REGIONAL GOVERNMENT

LAST week, in the House of Lords, Lord Rooker, representing the Prime Minister, announced that the cost of establishing a Regional Assembly in the North-East would be about £30m.

This would include the cost of local government reviews, referenda and the first elections. He did not say who would pay this £30m, but you can be certain it will be the long-suffering council tax payer who will have to foot the bill.

How this Government can justify spending this kind of money, on something in which nobody is interested and nobody wants, yet are considering closing hospitals in Hartlepool and Stockton, puzzles me and I suspect puzzles the vast majority of the population. - E Wilson, Chairman UK Independence Party, Hartlepool.

I FORECAST that the regional assembly will be one big fiasco - another Brussels "gravy train" for washed-up MPs and ex-Cabinet ministers.

It will be millions of pounds of taxpayers' money down the drain. Don't forget the man who started all this is John Prescott, politics' Oliver Hardy.

Now Tony Blair's New Labour is now starting to falter, he has asked for help from Peter Mandelson, Hartlepool's globe trotter. - F Wealands, Darlington.

DIRECTORY INQUIRIES

I FEEL like bringing back 192, the old directory inquiries service.

Three times I have phoned a 118 service and asked for a number that I know is in the phone book only to be told that the company I was trying to contact doesn't exist.

On one occasion I asked for a Bishop Auckland number and, as I didn't have a pen I asked to be connected to the number direct. I found myself talking to a man in Stockton who had no idea who I was, or what I was talking about.

I wish that I could say there was only one service responsible but I had tried several 118 companies. - C McCormick, Spennymoor.

IRAQ

I BELIEVE it was right for Tony Blair to take Britain into war against Iraq.

By joining forces with the Americans and others, an evil regime that oppressed its people was removed.

Following on from victory, the Americans have been successful in capturing several prominent members of the former regime.

These captures should have a marked effect on the war against terrorism. Today, however, there is much nervousness in the world because of the fear of further terrorist attacks and this is particularly true in America.

It was a sombre occasion for the Americans recently when they reflected on what had happened in their country two years ago. - LD Wilson, Guisborough.

EUROPE

ANY grouping that includes Iain Duncan Smith and the Trotskyists of the Socialist Workers Party cannot be based on either principle or honesty.

Yet this bizarre alliance is just what - with the addition of the easily led Green Party - is leading the campaign against the euro in Britain.

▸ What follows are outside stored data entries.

(* ===== verification/TenancyScenario.v ===== *)
(** * TenancyScenario: workspaces, members and accounts

    On the installation of [ServicesScenario], the owner of the first workspace invites a
    member and removes a server; the theorems about workspaces and members are applied to
    these runs.

    The first user of a closed deployment.  An empty database and a deployment with registration closed.  Alice registers, signs
    in, signs out, forgets her password and resets it; the theorems about credentials
    are applied to these runs.  Two resets with one link that interleave both succeed. *)
From S2P Require Import Prelude.
From S2P Require Import GoStrings.
From S2P Require Import Sha256.
From S2P Require Import Problem.
From S2P Require Import Schema.
From S2P Require Import Platform.
From S2P Require Import Authz.
From S2P Require Import DeployStore.
From S2P Require Import Gateway.
From S2P Require Import BackupSystem.
From S2P Require Import ServicesProps.
From S2P Require Projects.
From S2P Require Import TenancySpec.
From S2P Require Import TenancyProps.
From S2P Require Import Passwd.
From S2P Require Import Auth.
From S2P Require Import AuthSpec.
From S2P Require Import AuthProps.
From S2P Require Import AuthSafety.
From S2P Require Import Scenario.
From S2P Require Import ServicesScenario.

Section TenancyScenario_.
#[local] Existing Instance serene.

Lemma twf_db2 : twf db2.
Proof.
  split; try decided.
  - repeat apply Forall_cons_2; try apply Forall_nil_2.
    + exists (mk_wm the_ws "alice" RoleOwner 1). split; [left|by split].
    + exists (mk_wm "ws-2" "bob" RoleOwner 1). split; [right; right; left|by split].
Qed.

Definition invite : TenancyRequest := TInvite (Projects.mk_InviteMemberInput the_ws " Bob@Example.com" "admin").
Definition invited : World := snd (handle_tenancy alice invite s0).
Lemma tenancy_requests_safe_applied :
  runs (handle_tenancy alice (TDeleteServer the_server)) (λ _ w', twf (w_db w') ∧ inv (w_db w') ∧
    servers (w_db w') = [] ∧ agents (w_db w') = [] ∧ deployments (w_db w') = []) s0.
Proof.
  run_ok Hrun. destruct (tenancy_requests_safe alice (TDeleteServer the_server) _ s0 w' twf_db2 Hrun) as (H1 & H2 & _).
  assert (servers (w_db w') = [] ∧ agents (w_db w') = [] ∧ deployments (w_db w') = []) as H3
    by (vm_compute in Hrun; injection Hrun as _ <-; exact (conj eq_refl (conj eq_refl eq_refl))).
  exact (conj H1 (conj (H2 inv_db2) H3)).
Defined.

(** Bob is an admin now, but no owner, and Alice still is. *)
Lemma ownership_accumulates_applied :
  runs (handle_tenancy alice invite) (λ _ w', member_role the_ws "bob" (w_db w') = Some RoleAdmin ∧
    mk_wm the_ws "alice" RoleOwner 1 ∈ workspace_members (w_db w') ∧
    Forall (granted alice db2) (workspace_members (w_db w'))) s0.
Proof.
  run_ok Hrun. destruct (ownership_accumulates alice invite _ s0 w' twf_db2 Hrun) as (H1 & H2).
  assert (member_role the_ws "bob" (w_db w') = Some RoleAdmin) as Hb by (vm_compute in Hrun; injection Hrun as _ <-; reflexivity).
  split; [exact Hb|]. split; [|exact H2]. apply H1; [left|reflexivity].
Defined.
End TenancyScenario_.

Section AuthScenario_.
(** ** The outside *)
#[local] Existing Instance calm.
(** Every draw is different. *)
#[local] Instance counting : Entropy.
Proof.
  refine {| rand_Read := λ k n, inr (repeat (Z.of_nat k mod 256) n) |}.
  intros k n l [= <-]. split; [apply repeat_length|]. apply Forall_forall.
  intros x Hx%list_elem_of_In%repeat_spec. subst. by apply Z.mod_pos_bound.
Defined.
(** A key that is the password itself, padded. *)
Definition toy_key (pw : string) (n : Z) : list Z :=
  map (λ i, Z.of_N (N_of_ascii (nth i (bytes_of pw) "0"%char))) (seq 0 (Z.to_nat n)).
#[local] Instance toy : Argon2.
Proof.
  refine {| IDKey := λ pw _ _ _ _ n, Some (toy_key pw n) |}.
  intros pw salt t m p n _ _ Hn. exists (toy_key pw n). split; [done|]. unfold toy_key.
  split; [rewrite length_map, length_seq; lia|]. apply Forall_map, Forall_forall. intros i _.
  pose proof (N_ascii_bounded (nth i (bytes_of pw) "0"%char)). lia.
Defined.
#[local] Instance silent : Mailer := {| Send := λ _ _, inr tt |}.

Definition closed : AuthConfig := mk_AuthConfig "https://plorigo.test/" 0 false false.
Definition empty_db : DB := mk_DB [] [] [] [] [] [] [] [] [] [] [] [] [] [] [] [] [] [] [] [] [] [] [] [] [].
Definition nobody : World := mk_World empty_db 0 0.
Definition browser (cookie : string) : Header :=
  mk_Header "" (if String.eqb cookie "" then [] else [(sessionCookieName, cookie)]) "same-origin" "1" "Firefox".
Lemma auwf_empty : auwf empty_db.
Proof. split; constructor. Qed.

(** ** The runs *)
Definition mail_address : string := "alice@example.com".
Definition sign_up : AuthRequest := QRegister "  Alice@Example.com " "correct horse".
Definition sign_in : AuthRequest := QLogin mail_address "correct horse".
Definition registered : World := snd (serve_auth closed false (browser "") sign_up nobody).
Definition inside : World := snd (serve_auth closed false (browser "") sign_in registered).
Definition cookie : string :=
  match fst (serve_auth closed false (browser "") sign_in registered) with inr (inr (RLoggedIn _ tok)) => tok | _ => "" end.
Definition outside : World := snd (serve_auth closed false (browser cookie) QLogout inside).
Lemma auwf_registered : auwf (w_db registered).
Proof.
  destruct (serve_auth closed false (browser "") sign_up nobody) as [r w'] eqn:Hrun.
  pose proof (proj1 (auth_requests_keep closed false _ _ _ _ _ Hrun) auwf_empty) as H. unfold registered. rewrite Hrun. exact H.
Qed.
Lemma auwf_serve h q w : auwf (w_db w) → auwf (w_db (snd (serve_auth closed false h q w))).
Proof.
  intros A. destruct (serve_auth closed false h q w) as [r w'] eqn:Hrun.
  exact (proj1 (auth_requests_keep closed false _ _ _ _ _ Hrun) A).
Qed.
Lemma auwf_inside : auwf (w_db inside).
Proof. apply auwf_serve, auwf_registered. Qed.
Lemma auwf_outside : auwf (w_db outside).
Proof. apply auwf_serve, auwf_inside. Qed.

Lemma auth_requests_safe_applied :
  runs (serve_auth closed false (browser "") sign_up) (λ r w', auwf (w_db w') ∧ twf (w_db w') ∧ r = inr (RRegistered false)) nobody.
Proof.
  run_ok Hrun. assert (a = inr (RRegistered false)) as Ha by (vm_compute in Hrun; injection Hrun as <- _; reflexivity).
  destruct (auth_requests_safe closed false (browser "") sign_up _ nobody w' auwf_empty Hrun) as (H1 & H2 & _).
  assert (twf empty_db) as T by (split; constructor). exact (conj H1 (conj (proj1 (H2 T)) Ha)).
Defined.

(** With registration closed nobody registers after the first user: the gate counts the
    users and asks for no invitation, so a person a member would like to invite is refused,
    and [InviteMember] knows only accounts that exist. *)
Example nobody_else_registers :
  let again := serve_all closed false [(browser "", inl sign_up); (browser "", inl (QRegister "guest@example.com" "correct horse"))] nobody in
  map us_Email (users (w_db again)) = [mail_address].
Proof. vm_compute. reflexivity. Qed.

Lemma signed_in_live : Forall (λ s, ss_RevokedAt s = None ∧ now_at (w_tick inside) < ss_ExpiresAt s) (sessions (w_db inside)).
Proof. decided. Qed.
Definition whoami : string := match users (w_db inside) with u :: _ => us_ID u | [] => "" end.
Lemma login_then_request_applied :
  ∃ now, authInterceptor false (browser cookie) "/controlplane.v1.AuthService/CurrentUser" (λ p, mret (p_UserID p)) inside =
    (inr (inr whoami), mk_World (touch_row (hashToken cookie) now (w_db inside)) (S (w_tick inside)) now).
Proof.
  destruct (serve_auth closed false (browser "") sign_in registered) as [[e|[e|x]] w1] eqn:Hrun;
    [exfalso; vm_compute in Hrun; discriminate Hrun..|].
  assert (w1 = inside) as -> by (unfold inside; rewrite Hrun; reflexivity).
  assert (x = RLoggedIn (mk_User whoami mail_address false 1001) cookie) as -> by (vm_compute in Hrun; injection Hrun as <-; vm_compute; reflexivity).
  destruct (login_then_request closed false (browser "") mail_address "correct horse" (mk_User whoami mail_address false 1001) cookie registered inside auwf_registered) as (row & Hin & _ & _ & Huse);
    [vm_compute; discriminate|exact Hrun|].
  pose proof (proj1 (Forall_forall _ _) signed_in_live row Hin) as [Hlive Hexp].
  eexists. rewrite (Huse [] inside _ row string (λ p, mret (p_UserID p)) (browser cookie) "/controlplane.v1.AuthService/CurrentUser"
    eq_refl Hin eq_refl Hlive eq_refl Hexp eq_refl eq_refl); [reflexivity|vm_compute; reflexivity|reflexivity|discriminate].
Defined.

Lemma signed_out_dead : Exists (λ s, ss_TokenHash s = hashToken cookie ∧ ss_RevokedAt s ≠ None) (sessions (w_db outside)).
Proof. decided. Qed.
Lemma dead_credentials_stay_dead_applied :
  runs (ResolveSession cookie) (λ p _, p = anonymous) (serve_all closed false [(browser "", inl sign_in); (browser cookie, inl QCurrentUser)] outside).
Proof.
  assert (∃ p w', ResolveSession cookie (serve_all closed false [(browser "", inl sign_in); (browser cookie, inl QCurrentUser)] outside) = (inr p, w')) as (p & w' & Hrun)
    by (vm_compute; eexists _, _; reflexivity).
  exists p, w'. split; [exact Hrun|]. pose proof (proj1 (Exists_exists _ _) signed_out_dead) as (s & Hs & Hh & Hr).
  exact (proj1 (dead_credentials_stay_dead closed false _ outside cookie auwf_outside) (ex_intro _ s (conj Hs (conj Hh Hr))) p w' Hrun).
Defined.

Lemma sessions_come_from_passwords_applied :
  ∃ s before r after, s ∈ sessions (w_db inside) ∧ [(browser "", inl sign_up); (browser "", inl sign_in)] = before ++ r :: after ∧
    signed_in_by closed r (serve_all closed false before nobody) s.
Proof.
  destruct (sessions (w_db inside)) as [|s l] eqn:Hs; [exfalso; vm_compute in Hs; discriminate Hs|].
  assert (serve_all closed false [(browser "", inl sign_up); (browser "", inl sign_in)] nobody = inside) as Hrun by (vm_compute; reflexivity).
  assert (s ∈ sessions (w_db (serve_all closed false [(browser "", inl sign_up); (browser "", inl sign_in)] nobody))) as Hin
    by (rewrite Hrun, Hs; left).
  destruct (sessions_come_from_passwords closed false [(browser "", inl sign_up); (browser "", inl sign_in)] nobody s auwf_empty Hin)
    as (before & r & after & H1 & H2).
  - unfold session_ids. simpl. apply not_elem_of_nil.
  - exists s, before, r, after. split; [left|]. exact (conj H1 H2).
Defined.


(** ** A forgotten password *)
Definition forgot : World := snd (password_reset_request closed mail_address inside).
Definition reset_token : string :=
  match rand_Read (S (w_tick inside)) 32 with inr l => str_of (b64_encode l) | inl _ => "" end.
Lemma auwf_forgot : auwf (w_db forgot).
Proof.
  destruct (serve_auth closed false (browser "") (QRequestPasswordReset mail_address) inside) as [r w'] eqn:Hrun.
  assert (w_db w' = w_db forgot) as <- by (vm_compute in Hrun; injection Hrun as _ <-; vm_compute; reflexivity).
  exact (proj1 (auth_requests_keep closed false _ _ _ _ _ Hrun) auwf_inside).
Qed.
Lemma reset_password_effect_applied :
  runs (ResetPassword reset_token "battery staple") (λ _ w', dead_link reset_token (w_db w') ∧
    Forall (λ s, ss_RevokedAt s ≠ None) (sessions (w_db w'))) forgot.
Proof.
  run_ok Hrun. destruct a.
  destruct (reset_password_effect reset_token "battery staple" forgot w' auwf_forgot Hrun) as (t & hash & _ & _ & _ & _ & Hdead & _).
  split; [exact Hdead|]. vm_compute in Hrun. injection Hrun as <-. decided.
Defined.

Lemma link_open : Forall (λ t, ut_ConsumedAt t = None ∧ now_at (w_tick forgot) < ut_ExpiresAt t) (user_tokens (w_db forgot)).
Proof. decided. Qed.
Lemma reset_url raw : appURL closed "/reset" +:+ "?token=" +:+ raw = "https://plorigo.test/reset?token=" +:+ raw.
Proof. vm_compute. reflexivity. Qed.
Lemma mailed_reset_link_works_applied :
  runs (password_reset_request closed mail_address) (λ m w', ∃ raw tid,
    m = Some (mk_Mail mail_address "Reset your Plorigo password"
      ("Reset your Plorigo password:" +:+ nl +:+ nl +:+ ("https://plorigo.test/reset?token=" +:+ raw) +:+ nl +:+ nl +:+
       "This link expires in 1 hour. If you didn't request this, ignore this email.")) ∧
    fst (GetUserToken (hashToken raw) purposePasswordReset w') = inr (Some (mk_userToken tid whoami))) inside.
Proof.
  unfold runs. destruct (password_reset_request closed mail_address inside) as [[e|[m|]] w'] eqn:Hrun;
    [exfalso; vm_compute in Hrun; discriminate Hrun| |exfalso; vm_compute in Hrun; discriminate Hrun].
  exists (Some m), w'. split; [reflexivity|].
  assert (w' = forgot) as -> by (unfold forgot; rewrite Hrun; reflexivity).
  destruct (mailed_reset_link_works closed false mail_address m inside forgot auwf_inside Hrun) as (u & raw & row & Hu & Hm & Hin & Hid & _ & Hget).
  pose proof (proj1 (Forall_forall _ _) link_open row Hin) as [Hc He].
  assert (us_Email u = mail_address ∧ us_ID u = whoami) as [Hem Hw] by (vm_compute in Hu; injection Hu as <-; split; vm_compute; reflexivity).
  exists raw, (ut_ID row). rewrite <- Hw. split.
  - refine (f_equal Some (eq_trans Hm _)). refine (f_equal2 (λ a b, mk_Mail a "Reset your Plorigo password" b) Hem _).
    refine (f_equal (λ t, "Reset your Plorigo password:" +:+ nl +:+ nl +:+ t +:+ nl +:+ nl +:+
      "This link expires in 1 hour. If you didn't request this, ignore this email.") (reset_url raw)).
  - assert (w_db forgot = w_db (serve_all closed false [] forgot)) as Hsame by (vm_compute; reflexivity).
    assert (fault (w_tick forgot) = false) as Hcalm by (vm_compute; reflexivity).
    exact (Hget [] forgot row Hsame Hin eq_refl Hc He Hcalm).
Defined.

(** One link, two requests that checked it before either acted: both change the password. *)
Definition ok_of {X} (r : go_error + X) : option X := match r with inr x => Some x | inl _ => None end.
Definition race : option (list (option string)) :=
  let '(c1, w1) := check_reset_link reset_token "battery staple" forgot in
  let '(c2, w2) := check_reset_link reset_token "stolen password" w1 in
  '(ut1, h1) ← ok_of c1; '(ut2, h2) ← ok_of c2;
  let '(a1, w3) := apply_reset ut1 h1 w2 in
  let '(a2, w4) := apply_reset ut2 h2 w3 in
  _ ← ok_of a1; _ ← ok_of a2;
  Some (map (λ u, h ← us_PasswordHash u; if Verify "stolen password" h then Some "the first" else Some "the second") (users (w_db w4))).
Example reset_link_race : race = Some [Some "the second"].
Proof. vm_compute. reflexivity. Qed.

(** ** Answers and hashes *)
Lemma answers_do_not_tell_applied :
  fst (Login closed (mk_LoginInput "nobody@example.com" "correct horse" "") inside) = inl errInvalidCredentials ∧
  fst (Login closed (mk_LoginInput mail_address "wrong" "") inside) = inl errInvalidCredentials.
Proof.
  split.
  - apply (proj1 (answers_do_not_tell closed (mk_LoginInput "nobody@example.com" "correct horse" "") inside)); [reflexivity|].
    intros u h Hu. exfalso. vm_compute in Hu. discriminate Hu.
  - apply (proj1 (answers_do_not_tell closed (mk_LoginInput mail_address "wrong" "") inside)); [reflexivity|].
    intros u h Hu Hh. vm_compute in Hu. injection Hu as <-. simpl in Hh. injection Hh as <-. vm_compute. discriminate.
Defined.

Lemma password_roundtrip_applied :
  runs (Hash "correct horse") (λ h _, Verify "correct horse" h = None ∧ Verify "wrong horse" h = Some ErrMismatch) nobody.
Proof.
  run_ok Hrun. assert (hash_of "correct horse" a) as Hh
    by (exists 0%nat; eexists _, _; split; [reflexivity|]; split; [reflexivity|]; vm_compute in Hrun; injection Hrun as <- _; vm_compute; reflexivity).
  split; [exact (proj1 (password_roundtrip "correct horse" a Hh))|]. vm_compute in Hrun. injection Hrun as <- _. vm_compute. reflexivity.
Defined.
End AuthScenario_.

Week after week these people are found complaining about this or that imaginary plot from Brussels. Indeed, it seems that paranoia is all that they have in common.

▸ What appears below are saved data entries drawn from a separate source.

(** X9.  On valid arguments a transcription decodes exactly once, first of
    all; what it adds to the trace afterwards are segment queries on the
    handle it was given, a line on [stderr] or an allocation request.  It
    never decodes again, loads a model, or releases the handle or a
    string. *)
Theorem transcribe_decodes_once w wctx (buf : list F) (n_samples : Z) :
  0 < n_samples ->
  exists l',
    trace (snd (whisper_kit_transcribe api (Some wctx) (Some buf) n_samples w))
    = trace w ++ Ev_whisper_full wctx (transcribe_params api) buf n_samples :: l'
    /\ Forall (after_decode wctx) l'.
Proof.
  intros Hn. unfold whisper_kit_transcribe.
  destruct (Z.leb_spec n_samples 0) as [|_]; [lia |].
  match goal with
  | |- context [bind (call_whisper_full _ _ _ _ _) ?k] =>
      assert (forall status, emits (after_decode wctx) (k status)) as Hk
  end.
  { intros status.
    unfold add_segment_length, append_segment, fprintf_stderr, store_char, strcat.
    repeat after_decode_step. }
  unfold bind at 1, call_whisper_full.
  destruct (whisper_full api wctx (transcribe_params api) buf n_samples (engine w))
    as [status s1].
  match goal with
  | |- context [snd (_ ?w1)] => destruct (Hk status w1) as (l2 & Hl2 & Hafter)
  end.
  exists l2. rewrite Hl2. cbn [trace]. by rewrite <- app_assoc.
Qed.

(** X10.  When the load fails, the rest of the calling sequence does
    nothing: the [NULL] handle makes the transcription return [NULL] and
    both releases return at once.  The engine is asked to load and nothing
    else, the line naming the path is all that is written, and no memory is
    requested. *)
Theorem session_after_failed_load
    (model_path : string) (samples : option (list F)) (n_samples : Z) w (s' : S) :
  whisper_init_from_file_with_params api model_path
    {| use_gpu := true;
       context_other := context_other (whisper_context_default_params api) |}
    (engine w) = (None, s') ->
  session api model_path samples n_samples w
  = (Ret tt,
     World s' (heap w) (allocs w)
           (trace w
            ++ [Ev_init_from_file model_path
                  {| use_gpu := true;
                     context_other := context_other (whisper_context_default_params api) |};
                Ev_stderr ("whisper_kit: failed to load model from "
                           +:+ model_path +:+ LF)])).
Proof.
  intros Hload. unfold session, whisper_kit_init, bind at 1, bind at 1, call_init_from_file.
  rewrite Hload. unfold bind, fprintf_stderr, emit, ret. cbn [engine heap allocs trace].
  unfold whisper_kit_transcribe, whisper_kit_free_string, whisper_kit_free, ret.
  by rewrite <- app_assoc.
Qed.
Lemma update_filters_spec (w : AudioWorker) :
  _update_filters bessel_coeffs w =
  (set_sos_filters w
     (map (fun freq => bessel_coeffs 2%nat (band_edges (fs w) freq) (IZR (fs w)))
          (valid_prefix (fs w) BANDS)),
   if (22626 <? fs w)%Z then None else Some ValueError).
Proof.
  unfold _update_filters. rewrite update_filters_loop_spec.
  cbn [fs sos_filters set_sos_filters app]. now rewrite all_bands_ok.
Qed.

End Rebuild.

Lemma valid_prefix_short (rate : Z) (bands : list Z) :
  forallb (band_ok rate) bands = false ->
  (length (valid_prefix rate bands) < length bands)%nat.
Proof.
  induction bands as [|freq rest IH]; simpl; [discriminate|].
  destruct (band_ok rate freq); simpl; intros H; [|lia].
  specialize (IH H). lia.
Qed.

Ltac decide_bands :=
  repeat match goal with
    | |- context [band_ok ?r ?f] =>
        first
          [ rewrite (proj2 (band_ok_spec r f ltac:(lia))) by lra
          | rewrite (proj2 (band_ok_false_iff r f ltac:(lia)))
              by (unfold band_edges, Rmin; cbn [fst snd];
                  destruct (Rle_dec _ _); lra) ]
    end.

Lemma valid_prefix_22050 :
  valid_prefix 22050 BANDS =
  [32; 64; 125; 250; 500; 1000; 2000; 4000; 8000]%Z.
Proof.
  unfold BANDS. cbn [valid_prefix]. decide_bands. reflexivity.
Qed.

In contrast, the majority of the trade unions, the bulk of the Labour Party and the Lib Dems and the more sensible Conservatives are in favour because they recognise that becoming part of the euro is the logical next step in our being part of the European Union.

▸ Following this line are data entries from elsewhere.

(** * Insider-tracking MCP server: query construction, pagination,
      derived rates and lookups

    A shallow embedding of the Python sources [db.py],
    [insider_transactions.py], [llm_calls.py], [market_context.py] and
    [analytics.py], followed by the properties of the tool surface.

    Conventions of the embedding.
    - Python objects that travel through the tools (query parameters, row
      fields, envelope entries) are terms of [value]; a [dict] is an
      association list in insertion order.
    - Text is [string], read as a sequence of code points below 256;
      [upper], [isdigit] and [int] follow Python on these code points.
    - A raised exception is [Raise]; [try_except] is the
      [except Exception as e: raise Exception(f"...: {str(e)}")] tail that
      closes every tool.
    - Integer-to-float arithmetic follows IEEE-754 binary64 through
      [SpecFloat].
    - The database server, the wall clock and the float printer of the
      interpreter are outside the repository: they are the fields of [Env]. *)

From Stdlib Require Import ZArith List String Ascii Bool Lia Permutation.
From Stdlib Require Import Floats.SpecFloat.
From Stdlib Require DecimalString.
Import ListNotations.

Local Open Scope string_scope.
Local Open Scope Z_scope.

#[local] Set Warnings "-register-all".

(* ================================================================= *)
(** ** Python values *)

Inductive value : Type :=
| VNone
| VBool (b : bool)
| VInt (z : Z)
| VFloat (f : spec_float)
| VStr (s : string)
| VDate (ordinal : Z)
| VList (l : list value)
| VDict (d : list (string * value)).

(** A row as [RealDictCursor] delivers it, and every response envelope. *)
Definition row : Type := list (string * value).

(** Truth value testing ([if x:], [x or y], [not x]). *)
Definition truthy (v : value) : bool :=
  match v with
  | VNone => false
  | VBool b => b
  | VInt z => negb (z =? 0)
  | VFloat (S754_zero _) => false
  | VFloat _ => true
  | VStr s => negb (s =? "")%string
  | VDate _ => true
  | VList l => match l with [] => false | _ => true end
  | VDict d => match d with [] => false | _ => true end
  end.

(** [x or y] *)
Definition py_or (x y : value) : value := if truthy x then x else y.

(** [if s:] for an [Optional[str]] argument. *)
Definition supplied (o : option string) : bool :=
  match o with
  | Some s => negb (s =? "")%string
  | None => false
  end.
(** * Office Online integration module: a shallow embedding

    This development models [webapp-integrations-office-online.js], the
    module that embeds the Office Online editor in an iframe, exchanges
    [postMessage] events with it and reports load times.

    - JavaScript strings are sequences of UTF-16 code units ([list N]).
    - Numbers are the rationals that finite doubles denote, with [NaN] for
      the result of arithmetic on [undefined]; a subtraction rounds its
      exact result to the nearest double, as the machine does.
    - Side effects (module-level variables, the page, the telemetry sink,
      the frame's message queue) are threaded through a state-and-exception
      monad [M].
    - Built-ins whose result the module only passes along ([JSON.parse],
      [JSON.stringify], the localisation function [$t], the number printer,
      the check [postMessage] makes of its target origin) are fields of the
      [Host] record; [decodeURIComponent] and the regular expression of
      [getParameterByName] are modelled in full. *)

From Stdlib Require Import NArith ZArith QArith Qround Qpower List Lia Lqa.
From Stdlib.Strings Require Import Byte.
From stdpp Require Import base option list countable gmap pretty sorting.

Local Open Scope N_scope.

(** ** JavaScript strings *)

(** A string is its sequence of UTF-16 code units. *)
Abbreviation jsstring := (list N).

(** String literals denote such sequences, one unit per character. *)
Definition literal := list N.

Inductive units := UNil | UCons (n : N) (r : units).

Fixpoint units_of_bytes (l : list byte) : units :=
  match l with
  | [] => UNil
  | b :: r => UCons (N.of_nat (Byte.to_nat b)) (units_of_bytes r)
  end.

Last weekend's vote in Sweden does not change the UK's ultimate destiny.

We should join if and when the economic conditions are right. Our Chancellor recognised that we are not yet ready, and has set in train a "roadmap" to put the economic infrastructure in place to ensure that we move towards that state of readiness.

The EU has increased trade and prosperity, protected the environment and strengthened the rights of working people. Pro-Europeans want to see that progress continue and that is why we want Britain to join the euro. - Joanne Thompson, Ponteland.

HUNTING

HOW typical of Lis Key, International Fund For Animal Welfare, in her letter (HAS, Sept 13) to try to twist the purpose of the Countryside Alliance poster depicting a nurse who hunts.

Far be it from exploitation of the nursing profession, it is purely to show that people who hunt are just like you and me and come from all walks of life.

I note she chose not to mention the one depicting a plumber. No one needs telling about the sterling work nurses do, with long hours and low pay, doing a job many of us would struggle to do, but the nurse shown in the poster still finds time and money to do something that she is passionate about, namely hunting. And there are hundreds of thousands of people who feel the same.

The millions of pounds generously donated to IFAW that is spent opposing hunting would be far better spent trying to protect the endangered species of the world, and not the fox, who has to be controlled, and has been successfully for centuries by hunts.

Please note I say controlled and not wiped out. - Joe Townsend, Northallerton.